'Last Call at the Downbeat' shines a spotlight on a jazz legend’s forgotten Philly connection
The hypothetical time machine proposed by last year’s Philadelphia International Festival of the Arts (PIFA) presumably had the juice to travel in space as well as time. But when Suzanne Cloud took the wheel she steered it just a few blocks, to the corner of 11th and Ludlow.
Here, in 1942, stood Nat Segal’s Downbeat, the first integrated nightclub in Philadelphia. The headliner for a short stint that November was 25-year-old trumpeter Dizzy Gillespie. Not yet a legend, the bebop pioneer was a recent transplant from South Carolina. He’d just been fired from his gig with bandleader Lucky Millinder at the Earle Theatre a few blocks away.
“He hasn’t formed any kind of partnership with Charlie Parker yet,” Cloud says of this particular moment in Gillespie’s career. “He knows him from jamming at Minton’s [Playhouse in Harlem] a little bit, but this is three months prior to them working together nightly in Earl Hines’ band. So I thought it would make a really interesting play with music by a real jazz band.”
The result is Last Call at the Downbeat, which returned to the Society Hill Playhouse this month in a revised version from its opening at PIFA. Cloud drew on Gillespie’s memoir To Be, or Not … to Bop as well as a wealth of other sources to capture the trumpeter’s story and personality.
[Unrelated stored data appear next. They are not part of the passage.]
(** ** The handlers *)

(** X12: [createNewOrder] on a payload whose order number is taken, when no
    call fails: the answer is 409 with the error of the store as [error],
    and the committed store is unchanged. *)
Theorem createNewOrder_conflict :
  forall (host : Host) (reqBody : jsval) (m : order_data) (w : world),
    session w = None ->
    (forall k, faults w k = None) ->
    mapToDatabaseFormat host reqBody = Normal m ->
    has_order (orderId m) (committed w) = true ->
    exists w',
      OrderController.createNewOrder host reqBody w =
      (Normal {| status := 409;
                 body := Some (VObj [("message", VStr "Erro: O número de pedido já existe.");
                                     ("error",
                                      VStr "duplicate key value violates unique constraint")]) |},
       w') /\
      committed w' = committed w.
Proof.
  intros host reqBody m w Hs Hf Hmap Hdup.
  destruct (createOrder_duplicate_orderId host reqBody m w Hs Hf Hmap Hdup)
    as (w' & Hrun & Hdb & _).
  exists w'. split; [| exact Hdb].
  unfold OrderController.createNewOrder, try_catch. unfold mbind at 1.
  rewrite Hrun. reflexivity.
Qed.

Lemma createNewOrder_conflict_witness :
  session example_world = None /\
  has_order "1001" (committed example_world) = true /\
  exists w',
    OrderController.createNewOrder sample_host example_order example_world =
    (Normal {| status := 409;
               body := Some (VObj [("message", VStr "Erro: O número de pedido já existe.");
                                   ("error",
                                    VStr "duplicate key value violates unique constraint")]) |},
     w') /\
    committed w' = example_db.
Proof.
  split; [reflexivity |]. split; [reflexivity |].
  exact (createNewOrder_conflict sample_host example_order _ example_world
           eq_refl (fun _ => eq_refl) eq_refl eq_refl).
Defined.

Lemma cmap_transformItem_error :
  forall (host : Host) (l : list jsval) (e : error),
    cmap (transformItem host) l = Throw e ->
    e = TypeError "Cannot read properties of undefined (reading 'idItem')" \/
    e = TypeError "Cannot read properties of null (reading 'idItem')".
Proof.
  intros host l e. induction l as [| a r IH]; simpl; [discriminate |].
  destruct (transformItem host a) as [it | e'] eqn:Ha.
  - destruct (cmap (transformItem host) r); [discriminate |].
    intros H. inversion H; subst. apply IH. reflexivity.
  - intros H. inversion H; subst. destruct a; simpl in Ha; inversion Ha; auto.
Qed.

(** Whatever the mapper throws is a TypeError or a RangeError of the
    language; it has no [code], and its message does not say "inválidos". *)
Lemma mapper_error_is_internal :
  forall (host : Host) (inputBody : jsval) (e : error),
    mapToDatabaseFormat host inputBody = Throw e ->
    error_code e = VUndef /\ OrderController.says_invalid e = false.
Proof.
  intros host inputBody e H. unfold mapToDatabaseFormat in H.
  destruct (get inputBody "numeroPedido") as [np |] eqn:Hnp; simpl in H.
  2: { destruct inputBody; simpl in Hnp; inversion Hnp; subst;
       inversion H; subst; split; reflexivity. }
  destruct (call_split np "-") as [parts |] eqn:Hsplit; simpl in H.
  2: { destruct np; simpl in Hsplit; inversion Hsplit; subst;
       inversion H; subst; split; reflexivity. }
  destruct (get inputBody "dataCriacao") as [dc |] eqn:Hdc; simpl in H.
  2: { destruct inputBody; simpl in Hdc; inversion Hdc; subst;
       inversion H; subst; split; reflexivity. }
  destruct (toISOString (new_Date host dc)) as [iso |] eqn:Hiso; simpl in H.
  2: { destruct (new_Date host dc); simpl in Hiso; inversion Hiso; subst.
       inversion H; subst; split; reflexivity. }
  destruct (get inputBody "items") as [its |] eqn:Hits; simpl in H.
  2: { destruct inputBody; simpl in Hits; inversion Hits; subst;
       inversion H; subst; split; reflexivity. }
  destruct (call_map its (transformItem host)) as [tis |] eqn:Hmap; simpl in H.
  2: { inversion H; subst.
       destruct its; simpl in Hmap; try (inversion Hmap; subst; split; reflexivity).
       destruct (cmap_transformItem_error _ _ _ Hmap) as [-> | ->]; split; reflexivity. }
  destruct (get inputBody "valorTotal") as [vt |] eqn:Hvt; simpl in H.
  2: { destruct inputBody; simpl in Hvt; inversion Hvt; subst;
       inversion H; subst; split; reflexivity. }
  discriminate.
Qed.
Ostensibly a one-man show, the play actually divides Gillespie’s voice between two performers: Actor Gavin Whitt portrays him as a gregarious showman recounting his personal history as it leads up to this pivotal moment on the musical timeline, while trumpeter Duane Eubanks takes over when it’s time for Gillespie to speak through his horn.
“I knew I’d never find an actor who could play well and act,” Cloud says. “So I asked Duane if he wanted to get a band together and be the spirit of Dizzy Gillespie.”
Duane is the youngest of Philly’s musical Eubanks brothers, following renowned trombonist Robin and former Tonight Show with Jay Leno bandleader and guitarist Kevin. Leading a quartet that gets significant stage time over the course of the show, Duane Eubanks never apes Gillespie’s flamboyant sound, instead he employs his own less fiery voice on period-appropriate tunes mostly pared down from Gillespie’s early big-band arrangements.
Cloud is best known as a jazz singer and co-founder of Jazz Bridge, a nonprofit providing support for local jazz and blues musicians in times of crisis, including legal, medical, financial and personal assistance. She has a background in regional theater, however, as a soprano in shows like The Fantasticks, South Pacific and Carousel. That was before she “blew my throat out with disco.”
Her only previous attempt at playwriting came decades ago, with a musical adaptation of Ben Jonson’s 17th-century comedy Bartholomew Fayre that played for a single evening at the Painted Bride. “We did a read-through at the Bride and it was three hours long,” Cloud recalls with a laugh. “I wanted to make a political statement, but people had to pack lunches. It died after that.”
The same desire animates Cloud’s work on Last Call at the Downbeat, which she hopes will bring new audiences to jazz, and educate them about its rich history. “I think that theater is able to translate and communicate complex ideas, which I try to do in this show. Jazz needs more of that because its audience is aging and dying. Organizing concerts for Jazz Bridge, I constantly wrack my brain about how to reach ordinary people in a different way.”
Like her work with Jazz Bridge, Last Call is intended to help people not only enjoy, but also to empathize with jazz musicians. “I wanted to show that the decision that Dizzy made to play music, like all musicians who play jazz, is a vow of poverty,” Cloud says. “These are real people making real decisions, and audiences need to know that the people who they’re hearing and who they love go home and can’t pay their light bill.”
Fri.-Sat, April 11-12, 8 p.m.; Sun., April 13, 2 p.m.; $25, Society Hill Playhouse, 507 S. Eighth St., 215-517-8337, jazzbridge.org.